MUC5B regulates goblet cell differentiation and reduces inflammation in a murine COPD model

Abstract Background Airway mucus hypersecretion is one of the important pathological features of chronic obstructive pulmonary disease (COPD). MUC5B is the main mucin expressed in the airways of COPD patients and has been indicated to play an important role in airway defense. However, the specific biological function of MUC5B in COPD and the possible mechanism are not clear.

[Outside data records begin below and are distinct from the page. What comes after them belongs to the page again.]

(** * Media generation scripts: request building, submission, polling, extraction

    A shallow embedding of [scripts/generate_image.py] and
    [scripts/generate_video.py].  Both scripts are sequential programs that
    print, read and write files, call a remote service and leave through
    [sys.exit(1)], an uncaught exception, or a returned path.  A run is
    modelled as the list of observable events it produces together with the
    way it ends. *)

From Stdlib Require Import String Ascii List ZArith Bool Lia.
Import ListNotations.
Local Open Scope string_scope.
Local Open Scope list_scope.

(** ** Python values used by both scripts *)

Module Py.

(** Raw file contents ([bytes]). *)
Definition bytes := list Byte.byte.

(** Truth value of a [str | None]: [None] and [""] are falsy. *)
Definition truthy (v : option string) : bool :=
  match v with
  | None => false
  | Some s => negb (s =? "")
  end.

(** [a or b] on [str | None] values. *)
Definition or_ (a b : option string) : option string :=
  if truthy a then a else b.

(** Exceptions that reach the scripts.  [Exception_] stands for whatever a
    library call raises and the script catches with [except Exception as e]
    (only its message is used). *)
Inductive exn : Type :=
  | FileNotFoundError (msg : string)
  | OSError (msg : string)
  | IndexError
  | TypeError (msg : string)
  | AttributeError (msg : string)
  | Exception_ (msg : string).
(** The loop over [enumerate(chunk_files, 1)] that builds
    [combined_chunks]. *)
Fixpoint combine_chunks (i : nat) (chunk_files : list string)
    (directory : Directory) (combined_chunks : string) : M string :=
  match chunk_files with
  | [] => ret combined_chunks
  | chunk_file :: rest =>
      let* combined_chunks :=
        try_except
          (let* chunk_content := read_text chunk_file in
           let section_desc := find_section_desc directory chunk_file in
           ret (combined_chunks +:+ section_header i section_desc
                +:+ (chunk_content +:+ Py.nl)))
          (fun e =>
             match e with
             | FileNotFoundError _ =>
                 ret (combined_chunks +:+ load_error_marker chunk_file)
             | _ => raise e
             end) in
      combine_chunks (S i) rest directory combined_chunks
  end.

(** [query_agent_r_multiple] *)
Definition query_agent_r_multiple (chunk_files : list string)
    (sub_query : string) (directory : Directory) : M string :=
  try_except
    (let* combined_chunks :=
       combine_chunks 1 chunk_files directory EmptyString in
     let system_prompt :=
       create_multi_agent_r_prompt combined_chunks sub_query in
     let* agent_r := initialize_openrouter_client AGENT_R_MODEL in
     let* content := invoke agent_r system_prompt in
     ret (Py.strip content))
    (fun e =>
       ret ("Error querying Agent R_i with multiple chunks: "
            +:+ exn_str e)).

(** [synthesize_response] *)
Definition synthesize_response (original_query agent_r_response : string)
    : M string :=
  try_except
    (let* agent_a := initialize_openrouter_client AGENT_A_MODEL in
     let* content :=
       invoke agent_a (synthesis_prompt original_query agent_r_response) in
     ret (Py.strip content))
    (fun _ => ret agent_r_response).

(** Steps 3 and 4 of [process_user_query], once the scope is validated. *)
Definition dispatch (user_query : string) (directory : Directory)
    (scope_list : list json) (sub_query : json) : M json :=
  let* agent_r_response :=
    match scope_list with
    | [s] =>
        let* e := lift (directory_item directory s) in
        query_agent_r_single (chunk_file e) (PyVal.str sub_query)
    | _ =>
        let* es := lift (directory_items directory scope_list) in
        query_agent_r_multiple (map chunk_file es) (PyVal.str sub_query)
          directory
    end in
  let* final_response := synthesize_response user_query agent_r_response in
  ret (JStr final_response).

(** Step 2 of [process_user_query]: what is done with the decision of
    Agent A. *)
Definition route (user_query : string) (directory : Directory)
    (agent_a_decision : json) : M json :=
  let* has_error := lift (py_in "error" agent_a_decision) in
  if has_error then ret (JStr MSG_ERROR)
  else
    let* needs_reference :=
      lift (py_get agent_a_decision "needs_reference" (JBool false)) in
    if negb (PyVal.truthy needs_reference) then
      lift (py_get agent_a_decision "answer" (JStr MSG_NO_ANSWER))
    else
      let* scope := lift (py_get agent_a_decision "scope" JNull) in
      let* sub_query := lift (py_get agent_a_decision "sub_query" JNull) in
      let* reason := lift (py_get agent_a_decision "reason" (JStr "")) in
      let continue (scope_list : list json) : M json :=
        let* missing_scopes :=
          lift (missing_scopes_of directory scope_list) in
        match missing_scopes with
        | _ :: _ => ret (JStr (msg_missing missing_scopes))
        | [] => dispatch user_query directory scope_list sub_query
        end in
      match scope with
      | JStr _ => continue [scope]
      | JArr scope_list => continue scope_list
      | _ => ret (JStr MSG_SCOPE_FORMAT)
      end.

(** [process_user_query] *)
Definition process_user_query (user_query : string) (directory : Directory)
    : M json :=
  let* agent_a_decision := query_agent_a user_query directory in
  route user_query directory agent_a_decision.

End agents.

(* ===================================================================== *)
(** * Declarative descriptions of the chunker's output                     *)
(* ===================================================================== *)

(** [enumerate(l, i)] *)
Fixpoint numbered {A} (i : nat) (l : list A) : list (nat * A) :=
  match l with
  | [] => []
  | x :: r => (i, x) :: numbered (S i) r
  end.

(** A fragment that [strip()] leaves non-empty. *)
Definition nonblank (section : string) : bool :=
  Py.nonempty (Py.strip section).

(** The fragments that follow the top-level heading markers of a text, each
    with the 1-based position of its heading, the blank ones left out. *)
Definition chapters (content : string) : list (nat * string) :=
  List.filter (fun p => nonblank (snd p))
    (numbered 1 (tl (Py.re_split "# " content))).

Definition chapter_body (section : string) : string :=
  Py.strip ("# " +:+ heading_of section +:+ Py.nl +:+ content_of section).

Definition chapter_entry (file_prefix : string) (p : nat * string)
    : string * Entry :=
  (chapter_id file_prefix (fst p),
   mkEntry (heading_of (snd p)) (chunk_path (chapter_id file_prefix (fst p)))).

(** Sections taken two by two; the last batch may hold one. *)
Fixpoint batches (sections : list string) : list (list string) :=
  match sections with
  | a :: b :: rest => [a; b] :: batches rest
  | [a] => [[a]]
  | [] => []
  end.

(** The non-blank fragments that follow the second-level heading markers
    of a text. *)
Definition h2_sections_of (content : string) : list string :=
  List.filter nonblank (tl (Py.re_split "## " content)).

(** The description of a batch: the title alone, the first and the last
    title of a full batch, the first title [and others] otherwise. *)
Definition batch_description (batch : list string) : string :=
  let titles := map heading_of batch in
  match titles with
  | [t] => t
  | _ =>
      if (List.length titles =? sections_per_chunk)%nat
      then nth 0 titles EmptyString +:+ " and "
           +:+ List.last titles EmptyString
      else nth 0 titles EmptyString +:+ " and others"
  end.

Definition h2_section_text (section : string) : string :=
  "## " +:+ heading_of section +:+ Py.nl +:+ content_of section.

Definition batch_body (batch : list string) : string :=
  Py.strip (Py.join blank_line (map h2_section_text batch)).

Definition group_entry (file_prefix : string) (p : nat * list string)
    : string * Entry :=
  (group_id file_prefix (fst p),
   mkEntry (batch_description (snd p))
     (chunk_path (group_id file_prefix (fst p)))).

(** The world after the effects [evs] (newest first). *)
Definition effects (evs : list Event) (w : World) : World :=
  fold_right effect w evs.

(** Every write succeeds. *)
Definition writes_succeed (E : Env) : Prop :=
  forall path data, write_error E path data = None.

Methods We established a COPD model with 24-week-old MUC5B−/− mice exposed to cigarette smoke and tested our hypothesis through lung function tests, HE and PAS staining, immunohistochemistry (IHC), western blot, q-PCR and ELISA. Results Compared with MUC5B+/+ mice, MUC5B−/− mice had worse general condition and lung function, increased inflammatory infiltration, reduced goblet cell differentiation as indicated by decreased PAS staining (PAS grade: 1.8 ± 0.24 vs. 0.6 ± 0.16), reduced MUC5AC expression (ELISA: 0.30 ± 0.01 vs. 0.17 ± 0.01 mg/ml, q-PCR: 9.4 ± 1.7 vs. 4.1 ± 0.1 fold, IHC score: 3.1 ± 0.9 vs. 1.6 ± 0.7), increased macrophage secretion of inflammatory factors (TNF-α and IL-6) and expression of downstream pathway factors (ERK1/2 and NF-κB), decreased expression of SPDEF and STAT6, and increased expression of FOXA2. Conclusion The protective effect of MUC5B in the development of COPD was mediated by the promotion of goblet cell differentiation and the inhibition of inflammation. The role of MUC5B in regulating inflammation was related to macrophage function, and goblet cell differentiation was promoted by the induced expression of STAT6 and SPDEF. This study describes a mechanism of mucus hypersecretion and identifies MUC5B as a new target for the treatment of mucus hypersecretion.